EXERCISE DETAILS: Which lines of the listing below contain the word "number"? Copy each of them.

SUPPLIED MATERIAL:
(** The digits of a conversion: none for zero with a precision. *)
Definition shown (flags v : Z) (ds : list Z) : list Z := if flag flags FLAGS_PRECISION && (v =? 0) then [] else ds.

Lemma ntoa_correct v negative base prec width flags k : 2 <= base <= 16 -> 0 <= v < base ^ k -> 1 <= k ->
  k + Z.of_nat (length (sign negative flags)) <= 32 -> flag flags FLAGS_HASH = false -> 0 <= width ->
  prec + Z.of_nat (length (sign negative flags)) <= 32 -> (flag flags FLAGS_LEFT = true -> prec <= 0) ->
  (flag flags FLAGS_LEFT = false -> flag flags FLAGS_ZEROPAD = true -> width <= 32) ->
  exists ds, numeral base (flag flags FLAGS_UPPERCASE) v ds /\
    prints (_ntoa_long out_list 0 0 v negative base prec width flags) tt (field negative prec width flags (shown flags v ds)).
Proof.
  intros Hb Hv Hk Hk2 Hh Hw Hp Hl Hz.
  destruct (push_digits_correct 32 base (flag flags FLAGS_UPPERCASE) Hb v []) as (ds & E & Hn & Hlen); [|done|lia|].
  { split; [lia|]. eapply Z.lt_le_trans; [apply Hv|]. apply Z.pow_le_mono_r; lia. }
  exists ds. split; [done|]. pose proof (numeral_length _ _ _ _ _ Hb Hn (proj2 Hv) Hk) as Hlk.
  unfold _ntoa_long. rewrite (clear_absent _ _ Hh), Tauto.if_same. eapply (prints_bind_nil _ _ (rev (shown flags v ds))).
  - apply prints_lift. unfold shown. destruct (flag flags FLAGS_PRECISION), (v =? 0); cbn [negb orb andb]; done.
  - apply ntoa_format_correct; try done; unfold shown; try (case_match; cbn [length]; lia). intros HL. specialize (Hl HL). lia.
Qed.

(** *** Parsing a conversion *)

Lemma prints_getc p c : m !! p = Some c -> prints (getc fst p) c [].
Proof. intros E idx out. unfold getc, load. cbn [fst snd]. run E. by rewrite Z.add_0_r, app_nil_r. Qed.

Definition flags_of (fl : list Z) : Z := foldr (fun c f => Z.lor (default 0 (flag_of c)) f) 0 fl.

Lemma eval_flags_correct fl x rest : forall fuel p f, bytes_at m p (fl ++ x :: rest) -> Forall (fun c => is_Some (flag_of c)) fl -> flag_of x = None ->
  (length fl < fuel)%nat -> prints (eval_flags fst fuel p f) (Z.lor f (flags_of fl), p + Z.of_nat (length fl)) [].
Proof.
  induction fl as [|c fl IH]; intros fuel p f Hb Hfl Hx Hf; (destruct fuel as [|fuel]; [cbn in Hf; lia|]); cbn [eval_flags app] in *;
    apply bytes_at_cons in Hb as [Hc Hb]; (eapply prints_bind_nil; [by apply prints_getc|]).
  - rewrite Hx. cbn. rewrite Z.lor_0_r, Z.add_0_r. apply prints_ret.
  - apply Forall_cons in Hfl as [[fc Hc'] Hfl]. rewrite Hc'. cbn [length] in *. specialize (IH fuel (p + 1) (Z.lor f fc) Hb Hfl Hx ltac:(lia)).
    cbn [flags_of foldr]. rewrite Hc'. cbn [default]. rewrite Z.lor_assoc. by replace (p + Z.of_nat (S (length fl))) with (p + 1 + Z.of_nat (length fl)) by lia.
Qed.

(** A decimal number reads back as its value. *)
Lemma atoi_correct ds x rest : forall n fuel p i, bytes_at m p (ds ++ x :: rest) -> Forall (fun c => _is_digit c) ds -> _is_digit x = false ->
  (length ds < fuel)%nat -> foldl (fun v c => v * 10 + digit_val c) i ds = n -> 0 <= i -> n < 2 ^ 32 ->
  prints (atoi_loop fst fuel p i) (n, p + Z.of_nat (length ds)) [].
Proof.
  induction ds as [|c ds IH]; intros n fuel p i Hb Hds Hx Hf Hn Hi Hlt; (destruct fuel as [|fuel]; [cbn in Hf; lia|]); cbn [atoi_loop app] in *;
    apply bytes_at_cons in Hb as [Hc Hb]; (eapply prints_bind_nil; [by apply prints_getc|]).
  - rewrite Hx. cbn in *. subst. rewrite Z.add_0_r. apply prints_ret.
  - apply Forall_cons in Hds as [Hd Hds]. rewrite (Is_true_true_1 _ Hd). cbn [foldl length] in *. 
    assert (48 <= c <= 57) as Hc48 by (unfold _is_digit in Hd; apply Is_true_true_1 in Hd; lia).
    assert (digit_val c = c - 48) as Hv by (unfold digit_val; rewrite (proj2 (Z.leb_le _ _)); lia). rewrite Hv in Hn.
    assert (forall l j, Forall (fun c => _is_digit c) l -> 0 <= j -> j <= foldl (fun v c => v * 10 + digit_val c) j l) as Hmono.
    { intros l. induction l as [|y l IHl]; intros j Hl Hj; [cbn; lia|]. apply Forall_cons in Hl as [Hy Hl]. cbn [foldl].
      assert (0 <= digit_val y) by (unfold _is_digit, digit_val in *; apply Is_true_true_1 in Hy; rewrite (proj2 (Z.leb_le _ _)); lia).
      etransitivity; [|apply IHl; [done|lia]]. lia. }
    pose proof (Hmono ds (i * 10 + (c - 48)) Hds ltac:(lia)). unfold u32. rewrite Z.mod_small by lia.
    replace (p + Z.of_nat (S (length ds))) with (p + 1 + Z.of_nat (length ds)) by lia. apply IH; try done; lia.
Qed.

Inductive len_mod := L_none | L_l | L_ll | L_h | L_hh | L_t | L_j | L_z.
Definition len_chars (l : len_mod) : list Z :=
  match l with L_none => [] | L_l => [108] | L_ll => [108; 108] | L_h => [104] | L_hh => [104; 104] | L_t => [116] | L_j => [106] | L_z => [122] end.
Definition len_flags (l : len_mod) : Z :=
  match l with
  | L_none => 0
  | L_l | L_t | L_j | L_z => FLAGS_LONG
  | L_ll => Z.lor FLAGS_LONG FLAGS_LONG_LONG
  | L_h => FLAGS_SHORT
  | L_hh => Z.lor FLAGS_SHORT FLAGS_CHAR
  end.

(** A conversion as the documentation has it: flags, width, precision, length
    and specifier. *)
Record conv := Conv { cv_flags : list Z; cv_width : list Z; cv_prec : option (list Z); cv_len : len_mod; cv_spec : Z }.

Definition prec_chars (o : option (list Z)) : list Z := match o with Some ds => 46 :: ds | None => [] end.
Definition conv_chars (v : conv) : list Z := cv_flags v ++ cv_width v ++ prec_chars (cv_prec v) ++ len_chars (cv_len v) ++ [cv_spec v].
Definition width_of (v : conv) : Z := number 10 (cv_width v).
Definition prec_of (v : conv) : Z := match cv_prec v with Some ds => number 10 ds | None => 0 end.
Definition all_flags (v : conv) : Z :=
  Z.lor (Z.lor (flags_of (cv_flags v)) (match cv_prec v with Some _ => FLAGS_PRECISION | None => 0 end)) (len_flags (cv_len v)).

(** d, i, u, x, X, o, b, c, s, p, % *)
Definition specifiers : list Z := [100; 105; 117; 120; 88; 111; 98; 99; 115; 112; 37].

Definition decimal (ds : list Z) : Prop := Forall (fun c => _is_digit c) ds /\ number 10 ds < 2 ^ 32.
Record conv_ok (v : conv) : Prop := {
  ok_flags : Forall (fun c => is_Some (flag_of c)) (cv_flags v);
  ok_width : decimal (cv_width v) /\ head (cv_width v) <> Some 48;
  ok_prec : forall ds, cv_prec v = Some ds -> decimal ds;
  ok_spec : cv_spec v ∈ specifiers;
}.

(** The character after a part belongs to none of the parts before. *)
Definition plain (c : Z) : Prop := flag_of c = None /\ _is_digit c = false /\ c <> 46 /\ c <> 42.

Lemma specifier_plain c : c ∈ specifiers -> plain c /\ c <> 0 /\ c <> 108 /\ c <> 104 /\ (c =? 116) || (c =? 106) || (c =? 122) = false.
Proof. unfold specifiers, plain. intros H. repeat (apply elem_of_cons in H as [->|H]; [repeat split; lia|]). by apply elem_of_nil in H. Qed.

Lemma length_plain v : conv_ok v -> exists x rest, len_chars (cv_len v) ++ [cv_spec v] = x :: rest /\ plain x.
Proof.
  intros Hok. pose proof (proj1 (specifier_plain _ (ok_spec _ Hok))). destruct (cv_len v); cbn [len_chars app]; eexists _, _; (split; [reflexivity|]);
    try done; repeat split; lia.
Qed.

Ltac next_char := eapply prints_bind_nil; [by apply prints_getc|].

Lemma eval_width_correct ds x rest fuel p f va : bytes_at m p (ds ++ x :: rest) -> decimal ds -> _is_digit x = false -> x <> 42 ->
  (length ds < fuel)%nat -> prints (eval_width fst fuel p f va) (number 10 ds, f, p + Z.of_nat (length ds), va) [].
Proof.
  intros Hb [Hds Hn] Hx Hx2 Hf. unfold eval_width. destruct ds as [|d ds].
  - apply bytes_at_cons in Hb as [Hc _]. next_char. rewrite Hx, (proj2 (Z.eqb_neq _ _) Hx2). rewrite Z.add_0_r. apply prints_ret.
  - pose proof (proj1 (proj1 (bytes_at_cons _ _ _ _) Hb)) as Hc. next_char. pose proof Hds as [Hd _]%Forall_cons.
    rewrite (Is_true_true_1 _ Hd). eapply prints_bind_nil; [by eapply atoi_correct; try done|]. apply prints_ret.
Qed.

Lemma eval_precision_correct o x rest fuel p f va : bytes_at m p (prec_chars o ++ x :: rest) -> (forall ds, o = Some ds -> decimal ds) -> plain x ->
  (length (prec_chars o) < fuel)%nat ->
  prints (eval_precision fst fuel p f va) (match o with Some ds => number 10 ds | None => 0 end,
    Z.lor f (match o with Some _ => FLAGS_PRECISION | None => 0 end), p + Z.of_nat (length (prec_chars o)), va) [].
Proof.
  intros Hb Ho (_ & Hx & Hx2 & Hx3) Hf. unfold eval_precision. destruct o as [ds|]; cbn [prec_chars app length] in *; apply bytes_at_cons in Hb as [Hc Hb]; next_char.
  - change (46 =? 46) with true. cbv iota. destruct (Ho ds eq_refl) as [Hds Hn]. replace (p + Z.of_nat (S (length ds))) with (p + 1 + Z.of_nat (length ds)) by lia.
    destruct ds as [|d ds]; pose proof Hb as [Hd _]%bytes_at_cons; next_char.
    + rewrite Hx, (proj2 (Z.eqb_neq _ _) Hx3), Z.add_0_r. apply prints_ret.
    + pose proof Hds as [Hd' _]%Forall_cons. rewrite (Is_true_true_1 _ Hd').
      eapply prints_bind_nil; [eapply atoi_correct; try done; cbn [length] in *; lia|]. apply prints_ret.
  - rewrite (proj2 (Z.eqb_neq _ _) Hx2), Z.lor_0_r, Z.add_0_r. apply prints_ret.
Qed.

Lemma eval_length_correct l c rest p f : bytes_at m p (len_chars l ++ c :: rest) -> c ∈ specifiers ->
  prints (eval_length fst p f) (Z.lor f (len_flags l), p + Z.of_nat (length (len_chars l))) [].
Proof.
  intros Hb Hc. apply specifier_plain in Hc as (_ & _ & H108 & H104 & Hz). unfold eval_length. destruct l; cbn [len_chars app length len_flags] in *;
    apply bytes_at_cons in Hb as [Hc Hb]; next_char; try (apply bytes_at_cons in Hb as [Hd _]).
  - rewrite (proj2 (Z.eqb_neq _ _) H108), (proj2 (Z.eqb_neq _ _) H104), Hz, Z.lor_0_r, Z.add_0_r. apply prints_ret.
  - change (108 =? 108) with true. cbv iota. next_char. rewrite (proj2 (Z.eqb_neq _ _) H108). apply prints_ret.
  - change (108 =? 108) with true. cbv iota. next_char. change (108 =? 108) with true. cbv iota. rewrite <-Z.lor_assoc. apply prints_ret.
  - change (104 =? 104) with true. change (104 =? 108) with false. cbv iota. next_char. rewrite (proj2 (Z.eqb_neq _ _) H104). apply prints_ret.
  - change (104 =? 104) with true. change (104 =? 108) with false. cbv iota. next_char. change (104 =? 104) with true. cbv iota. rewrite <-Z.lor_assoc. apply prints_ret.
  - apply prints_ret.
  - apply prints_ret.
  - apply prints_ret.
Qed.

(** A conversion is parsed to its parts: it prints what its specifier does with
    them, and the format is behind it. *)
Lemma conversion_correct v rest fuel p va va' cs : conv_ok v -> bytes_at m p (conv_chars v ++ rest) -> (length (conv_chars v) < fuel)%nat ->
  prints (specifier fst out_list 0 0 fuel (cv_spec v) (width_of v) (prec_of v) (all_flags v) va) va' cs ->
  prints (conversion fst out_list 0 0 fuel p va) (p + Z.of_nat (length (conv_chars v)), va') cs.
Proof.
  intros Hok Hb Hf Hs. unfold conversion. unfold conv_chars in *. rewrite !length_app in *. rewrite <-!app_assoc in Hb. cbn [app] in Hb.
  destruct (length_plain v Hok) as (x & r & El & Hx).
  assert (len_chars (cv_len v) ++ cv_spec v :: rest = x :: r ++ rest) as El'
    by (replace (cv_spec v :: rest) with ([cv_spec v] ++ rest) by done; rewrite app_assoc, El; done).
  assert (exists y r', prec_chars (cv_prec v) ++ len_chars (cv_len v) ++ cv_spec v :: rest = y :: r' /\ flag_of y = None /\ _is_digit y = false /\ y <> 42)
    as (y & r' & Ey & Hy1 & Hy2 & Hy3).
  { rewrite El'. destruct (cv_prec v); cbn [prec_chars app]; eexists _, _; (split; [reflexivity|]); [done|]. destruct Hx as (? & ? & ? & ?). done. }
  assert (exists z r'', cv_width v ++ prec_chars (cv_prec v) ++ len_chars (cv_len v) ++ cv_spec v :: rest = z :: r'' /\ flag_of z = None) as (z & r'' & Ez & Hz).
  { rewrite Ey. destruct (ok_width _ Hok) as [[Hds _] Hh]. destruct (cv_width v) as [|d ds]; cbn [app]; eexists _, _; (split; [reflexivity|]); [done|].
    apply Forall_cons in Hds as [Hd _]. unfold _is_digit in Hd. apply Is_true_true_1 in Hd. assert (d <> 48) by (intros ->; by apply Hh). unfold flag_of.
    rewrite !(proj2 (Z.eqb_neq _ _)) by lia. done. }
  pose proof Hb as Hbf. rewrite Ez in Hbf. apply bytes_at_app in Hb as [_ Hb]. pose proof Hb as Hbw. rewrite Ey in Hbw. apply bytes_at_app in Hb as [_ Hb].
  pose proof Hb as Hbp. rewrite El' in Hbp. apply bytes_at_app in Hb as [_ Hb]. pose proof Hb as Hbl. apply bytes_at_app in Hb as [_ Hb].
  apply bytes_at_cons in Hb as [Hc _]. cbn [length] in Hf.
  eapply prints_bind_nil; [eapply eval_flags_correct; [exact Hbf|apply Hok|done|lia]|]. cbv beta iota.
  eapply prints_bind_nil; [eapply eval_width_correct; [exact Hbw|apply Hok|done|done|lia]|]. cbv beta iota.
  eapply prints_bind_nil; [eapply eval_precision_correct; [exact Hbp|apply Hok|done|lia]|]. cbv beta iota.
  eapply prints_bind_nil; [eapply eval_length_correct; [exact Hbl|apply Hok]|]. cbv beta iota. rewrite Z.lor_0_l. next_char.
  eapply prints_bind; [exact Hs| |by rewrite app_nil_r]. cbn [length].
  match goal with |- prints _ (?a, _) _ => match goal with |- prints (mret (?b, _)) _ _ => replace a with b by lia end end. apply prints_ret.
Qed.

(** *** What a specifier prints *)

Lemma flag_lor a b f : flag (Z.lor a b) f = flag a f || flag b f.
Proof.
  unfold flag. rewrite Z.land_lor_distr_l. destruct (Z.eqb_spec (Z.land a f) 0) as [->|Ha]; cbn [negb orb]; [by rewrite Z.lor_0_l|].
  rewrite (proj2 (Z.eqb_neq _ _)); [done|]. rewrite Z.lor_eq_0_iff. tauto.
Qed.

EXERCISE SOLUTION:
(** A decimal number reads back as its value. *)
Definition width_of (v : conv) : Z := number 10 (cv_width v).
Definition prec_of (v : conv) : Z := match cv_prec v with Some ds => number 10 ds | None => 0 end.
Definition decimal (ds : list Z) : Prop := Forall (fun c => _is_digit c) ds /\ number 10 ds < 2 ^ 32.
  (length ds < fuel)%nat -> prints (eval_width fst fuel p f va) (number 10 ds, f, p + Z.of_nat (length ds), va) [].
  prints (eval_precision fst fuel p f va) (match o with Some ds => number 10 ds | None => 0 end,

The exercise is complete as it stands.